Unsere Medizinmänner verfügen noch heute über Kenntnisse, vor denen auch ein
studierter Mann oft kapitulieren muss. Ihre Tochter wurde von der Strafe der Gnamous getroffen. Diese Strafe fügten
manche Malinke-Stämme ihren größten Feinden zu. Sie schickten ihre Todfeinde
als Leichnam zurück, als Leichname, die zu bestimmten Stunden wieder erwachten
und dann im feindlichen Dorf umgingen, wo sie Angehörige, Freunde, Verwandte
und Bekannte massakrierten. Sie gingen um zu nächtlicher Stunde, und niemand
verdächtigte einen Toten ...«
» Unsinn !«
»Das dachten Petersen in Deutschland, Ricon in Frankreich und Whitness in
England auch. Sie bestatteten die Toten, obwohl sie unsere Warnung kannten. Sie
haben – Scheintote beerdigt ! Sie
setzten Lebende bei, die erst in den Gräbern umkamen!«
Luison erschauerte, als er sich das vorstellte.
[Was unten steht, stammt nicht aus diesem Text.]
(* ===== verification/Ingest.v ===== *)
(** * What a Horizon record becomes, and the keys the two transports share
    (packages/pulse-core/src/EventEngine.ts, [onmessage], [deriveHorizonDedupeRef],
     [deriveUnifiedDedupeRef]) *)

From S2P Require Import Prelude.
From S2P Require Import JsValue.
From S2P Require Import Decimal.
From S2P Require Import EventTypes.
From S2P Require Import Normalize.
From S2P Require Import Dedupe.

(** ** [BigInt(s)] on text *)

(** A digit of a base up to sixteen. *)
Definition radix_digit (base : N) (c : ascii) : option N :=
  let n := N_of_ascii (lower_char c) in
  d ← match digit_val c with
      | Some d => Some d
      | None => if ((97 <=? n) && (n <=? 102))%N then Some (n - 87)%N else None
      end;
  if (d <? base)%N then Some d else None.

Fixpoint radix_value (base acc : N) (s : string) : option N :=
  match s with
  | EmptyString => Some acc
  | String c s' => d ← radix_digit base c; radix_value base (base * acc + d)%N s'
  end.

(** The base announced by a prefix, and what follows it. *)
Definition radix_prefix (s : string) : option (N * string) :=
  match s with
  | String a (String b r) =>
      let c := lower_char b in
      if negb (Ascii.eqb a "0"%char) then None
      else if Ascii.eqb c "x"%char then Some (16%N, r)
      else if Ascii.eqb c "o"%char then Some (8%N, r)
      else if Ascii.eqb c "b"%char then Some (2%N, r)
      else None
  | _ => None
  end.

Definition decimal_value (s : string) : option Z :=
  if String.eqb s "" || negb (all_digits s) then None else Some (Z.of_N (digits_value s)).

(** [None] where [BigInt] throws a [SyntaxError]; blank text is zero. *)
Definition bigint_of_string (s : string) : option Z :=
  let t := trim_end (trim_start s) in
  match t with
  | EmptyString => Some 0%Z
  | String c r =>
      match radix_prefix t with
      | Some (base, digits) =>
          if String.eqb digits "" then None else Z.of_N <$> radix_value base 0 digits
      | None =>
          if Ascii.eqb c "-"%char then Z.opp <$> decimal_value r
          else if Ascii.eqb c "+"%char then decimal_value r
          else decimal_value t
      end
  end.

(** ** Dedupe references *)

Definition deriveHorizonDedupeRef (record : jsval) : option DedupeEventRef :=
  if negb (is_object record) then None
  else
    txHash ← as_string (prop record "transaction_hash");
    id ← as_string (prop record "id");
    n ← bigint_of_string id;
    Some {| Dedupe.txHash := txHash; index := pretty n |}.

(** A raw event of the unified transport, as far as its key goes. *)
Record UnifiedRef := { u_txHash : option string; u_id : string }.

Definition deriveUnifiedDedupeRef (raw : UnifiedRef) : option DedupeEventRef :=
  txHash ← u_txHash raw;
  prefix ← head (str_split "-"%char (u_id raw));
  n ← bigint_of_string prefix;
  Some {| Dedupe.txHash := txHash; index := pretty n |}.

(** ** [onmessage] past the stream bookkeeping *)

(** [resolveFamilyTransport(...) === "unified"] for whatever the table lookup
    returned: an inherited property is in no set of families. *)
Definition claimed_by_unified (effectiveMode : Transport) (entry : option table_entry) : bool :=
  match entry with
  | Some (Own family) =>
      match resolveFamilyTransport family effectiveMode with
      | via_unified => true
      | via_horizon => false
      end
  | _ => false
  end.

Section ingest.
Context {Semantic : Type}.
Context (fraction_to_string : Z → nat → string).
Context (buffer_from_base64 : string → list Z).
Context (resolveSemantic : string → list jsval → jsval → option Semantic).
Context (effectiveIngestion : Transport).

Inductive ingest_outcome :=
  | Enqueued (e : Event Semantic) (dedupe : option (string * DedupeTransport))
  | LeftToUnified (e : Event Semantic)
  | NotNormalized (why : drop_reason).

Definition horizon_dedupe (record : jsval) : option (string * DedupeTransport) :=
  match horizonEventFamily record with
  | Some (Own fam_payment) | Some (Own fam_trustlineAuth) =>
      (λ ref, (deriveDedupeKey ref, horizon)) <$> deriveHorizonDedupeRef record
  | _ => None
  end.

Definition ingest (record : jsval) : result engine_throw ingest_outcome :=
  o ← _normalize fraction_to_string buffer_from_base64 resolveSemantic record;
  match o with
  | Dropped why => Ok (NotNormalized why)
  | Normalized e =>
      if claimed_by_unified effectiveIngestion (horizonEventFamily record) then
        Ok (LeftToUnified e)
      else Ok (Enqueued e (horizon_dedupe record))
  end.
End ingest.

(** ** Lemmas *)

Lemma digit_not_space c d : digit_val c = Some d → is_space c = false.
Proof.
  unfold digit_val, is_space, nat_of_ascii. generalize (N_of_ascii c). intros n H.
  destruct (N.leb_spec 48 n); [|done].
  apply orb_false_iff. split; [apply Nat.eqb_neq; lia|].
  apply andb_false_iff. right. apply Nat.leb_gt. lia.
Qed.

Lemma all_digits_cons c s :
  all_digits (String c s) = true → (∃ d, digit_val c = Some d) ∧ all_digits s = true.
Proof. cbn. by intros [[d Hd]%bool_decide_eq_true Hs]%andb_true_iff; eauto. Qed.

Lemma trim_start_digits s : all_digits s = true → trim_start s = s.
Proof.
  destruct s as [|c s]; [done|]. intros [[d Hd] _]%all_digits_cons. cbn.
  by rewrite (digit_not_space _ _ Hd).
Qed.

Lemma trim_end_digits s : all_digits s = true → trim_end s = s.
Proof.
  induction s as [|c s IH]; [done|]. intros [[d Hd] Hs]%all_digits_cons. cbn.
  rewrite IH by done. rewrite (digit_not_space _ _ Hd). by destruct s.
Qed.

(** A digit is none of the letters and signs [BigInt] looks for. *)
Lemma digit_plain c d : digit_val c = Some d →
  Ascii.eqb c "-"%char = false ∧ Ascii.eqb c "+"%char = false ∧
  Ascii.eqb (lower_char c) "x"%char = false ∧ Ascii.eqb (lower_char c) "o"%char = false ∧
  Ascii.eqb (lower_char c) "b"%char = false.
Proof.
  intros Hd. assert (lower_char c = c) as ->.
  { unfold lower_char, digit_val, nat_of_ascii in *. revert Hd. generalize (N_of_ascii c).
    intros n Hd. destruct (N.leb_spec n 57); [|by rewrite andb_false_r in Hd].
    destruct (Nat.leb_spec 65 (N.to_nat n)); [lia|done]. }
  split_and!; apply Ascii.eqb_neq; intros ->; discriminate Hd.
Qed.

Lemma bigint_of_digits s :
  all_digits s = true → s ≠ "" → bigint_of_string s = Some (Z.of_N (digits_value s)).
Proof.
  intros Hs Hne. unfold bigint_of_string.
  rewrite trim_start_digits, trim_end_digits by done.
  assert (decimal_value s = Some (Z.of_N (digits_value s))) as Hdec.
  { unfold decimal_value. rewrite Hs. by destruct (String.eqb_spec s ""). }
  destruct s as [|c s]; [done|].
  assert (radix_prefix (String c s) = None) as ->.
  { apply all_digits_cons in Hs as [_ Hs]. unfold radix_prefix. destruct s as [|b s]; [done|].
    apply all_digits_cons in Hs as [[d Hd] _]. destruct (digit_plain _ _ Hd) as (_ & _ & -> & -> & ->).
    by destruct (negb _). }
  apply all_digits_cons in Hs as [[d Hd] _].
  by destruct (digit_plain _ _ Hd) as (-> & -> & _).
Qed.

Lemma bigint_of_padded k (n : N) : bigint_of_string (zeros k +:+ pretty n) = Some (Z.of_N n).
Proof.
  rewrite bigint_of_digits.
  - unfold digits_value. rewrite digits_from_zeros. fold (digits_value (pretty n)).
    by rewrite digits_value_pretty.
  - by rewrite all_digits_app, all_digits_zeros, all_digits_pretty.
  - destruct k; [|done]. apply pretty_nonempty.
Qed.

(** The record of operation [n] of transaction [h], and an event of it on the
    unified transport: the number zero-padded, then the event's own index. *)
Definition horizon_operation (h : string) (n : N) (rest : list (string * jsval)) : jsval :=
  JObj (("transaction_hash", JStr h) :: ("id", JStr (pretty n)) :: rest).

Definition unified_event (h : string) (padding : nat) (n : N) (event_index : string) : UnifiedRef :=
  {| u_txHash := Some h;
     u_id := (zeros padding +:+ pretty n) +:+ String "-"%char event_index |}.

Lemma horizon_ref h n rest :
  deriveHorizonDedupeRef (horizon_operation h n rest)
    = Some {| Dedupe.txHash := h; index := pretty (Z.of_N n) |}.
Proof.
  unfold deriveHorizonDedupeRef, horizon_operation. cbn -[bigint_of_string].
  pose proof (bigint_of_padded 0 n) as Hn. cbn -[bigint_of_string] in Hn. by rewrite Hn.
Qed.

Lemma unified_ref h k n i :
  deriveUnifiedDedupeRef (unified_event h k n i)
    = Some {| Dedupe.txHash := h; index := pretty (Z.of_N n) |}.
Proof.
  unfold deriveUnifiedDedupeRef, unified_event. cbn -[bigint_of_string str_split zeros].
  rewrite str_split_app.
  - cbn -[bigint_of_string zeros]. by rewrite bigint_of_padded.
  - apply all_digits_free; [done|]. by rewrite all_digits_app, all_digits_zeros, all_digits_pretty.
Qed.

Lemma pretty_Z_inj (n m : N) : pretty (Z.of_N n) = pretty (Z.of_N m) → n = m.
Proof. intros H%(inj pretty). lia. Qed.

(** the two transports name an operation alike.  The key derived from a
    Horizon record and the key derived from a unified event, whose number is
    zero-padded and followed by the event's index, are equal exactly when both
    come from the same operation of the same transaction. *)
Theorem transport_keys_agree h n rest h' k n' i :
  no_char ":"%char h = true → no_char ":"%char h' = true →
  deriveDedupeKey <$> deriveHorizonDedupeRef (horizon_operation h n rest)
    = deriveDedupeKey <$> deriveUnifiedDedupeRef (unified_event h' k n' i)
  ↔ h = h' ∧ n = n'.
Proof.
  intros Hh Hh'. rewrite horizon_ref, unified_ref. cbn. split; [|by intros [-> ->]].
  unfold deriveDedupeKey. cbn. intros [= H].
  destruct (split_at_char ":"%char h h' (pretty (Z.of_N n)) (pretty (Z.of_N n'))) as [-> Hn];
    [done..|]. split; [done|by apply pretty_Z_inj].
Qed.

Lemma transport_keys_agree_witness :
  deriveDedupeKey <$> deriveHorizonDedupeRef (horizon_operation "ab" 4096 [])
    = deriveDedupeKey <$> deriveUnifiedDedupeRef (unified_event "ab" 3 4096 "0000000001").
Proof. apply transport_keys_agree; [reflexivity|reflexivity|split; reflexivity]. Defined.

(** ** What reaches the queue *)

Section ingest_facts.
Context {Semantic : Type}.
Context (fts : Z → nat → string) (b64 : string → list Z).
Context (sem : string → list jsval → jsval → option Semantic).

(** transport routing is exclusive.  In unified mode no payment and no
    trustline authorization of the Horizon stream reaches the queue; in Horizon
    mode every normalized record does; and a queued event carries a dedupe key
    only in those two families, the only ones both transports can deliver. *)
Theorem ingest_exclusive mode record e :
  _normalize fts b64 sem record = Ok (Normalized e) →
  let both_transports := family_of e = Some fam_payment ∨ family_of e = Some fam_trustlineAuth in
  (mode = via_unified → both_transports →
     ingest fts b64 sem mode record = Ok (LeftToUnified e)) ∧
  (mode = via_horizon ∨ ¬ both_transports →
     ∃ dd, ingest fts b64 sem mode record = Ok (Enqueued e dd) ∧
       (is_Some dd → both_transports)).
Proof.
  intros Hn. assert (horizonEventFamily record = Own <$> family_of e) as Hf.
  { destruct (nullish record) eqn:Hr; [unfold _normalize, readable in Hn; by rewrite Hr in Hn|].
    by eapply dispatch_event; [apply _normalize_dispatch|]. }
  unfold ingest. rewrite Hn. cbn -[horizonEventFamily]. unfold horizon_dedupe.
  rewrite Hf. clear Hf Hn. destruct (family_of e) as [f|]; cbn.
  - destruct mode, f; cbn; (split; [naive_solver|]); intros [?|Hx]; try done;
      try (exfalso; by apply Hx; auto); eexists; (split; [done|]); by first [auto|intros []].
  - split; [naive_solver|]. intros _. exists None. split; [done|]. by intros [].
Qed.
End ingest_facts.

Lemma ingest_exclusive_witness :
  _normalize no_fraction no_bytes no_semantic sample_payment
    = Ok (Normalized (PendingPayment {| pay_to := "GB"; pay_from := "GA"; pay_amount := "1.0000000";
       pay_asset := "XLM"; pay_timestamp := "2026-01-01T00:00:00Z";
       pay_identity := {| id_txHash := Some "abc"; id_ledger := None; id_memo := None |};
       pay_raw := sample_payment |})) ∧
  ∃ e, ingest no_fraction no_bytes no_semantic via_unified sample_payment = Ok (LeftToUnified e).
Proof.
  split; [reflexivity|]. eexists.
  refine (proj1 (ingest_exclusive no_fraction no_bytes no_semantic via_unified sample_payment _ _)
    eq_refl _); [reflexivity|left; reflexivity].
Defined.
»Sie haben unsere Warnung – ebenso wie Sie – in den Wind geschlagen. Sie
wollen sich doch nicht am Tod Ihrer Tochter schuldig machen, nicht wahr ?« Die letzte Frage klang fast
ein wenig spöttisch.
Der geheimnisvolle Besucher fuhr fort. »Sorgen Sie dafür, dass nach der
dreitägigen Totenwache, die in ihren Kreisen doch wohl noch üblich ist, der
Sarg nicht in die Erde versenkt wird! Lassen Sie ihn ruhig im Zimmer stehen!
Ihre Tochter wird ihn dringend benötigen. Ich sagte vorhin schon: Es liegt ganz
an Ihnen selbst, ob Sie am Tod Ihrer Tochter schuldig werden oder nicht,
Monsieur ...!«
Der Hohn, die Anmaßung und der Triumph, die in diesen Worten mitschwangen,
waren dazu angetan, Luisons Gefühle abermals aufzupeitschen. Er konnte sich
nicht länger beherrschen. Wie von einer Tarantel gestochen sprang er vom Stuhl
auf. Noch ehe sein Gegner sich versah, stürzte der stämmige Franzose wie eine
Raubkatze in die düstere Ecke und packte den rätselhaften Besucher, der sich
auch jetzt noch nicht regte, an beiden Schultern.
Luison spürte das trockene, langfaserige Gras des eigentümlichen Gewandes
zwischen seinen Fingern. Die Gestalt brach unter seinem Ansturm ächzend
zusammen.
Die unheimliche Maske fiel dumpf zu Boden.
»Eine Attrappe?!«, kam es ungläubig über Luisons Lippen. Die Gestalt – eine
Vogelscheuche, die man auf zwei dürren Ästen aufgebaut hatte.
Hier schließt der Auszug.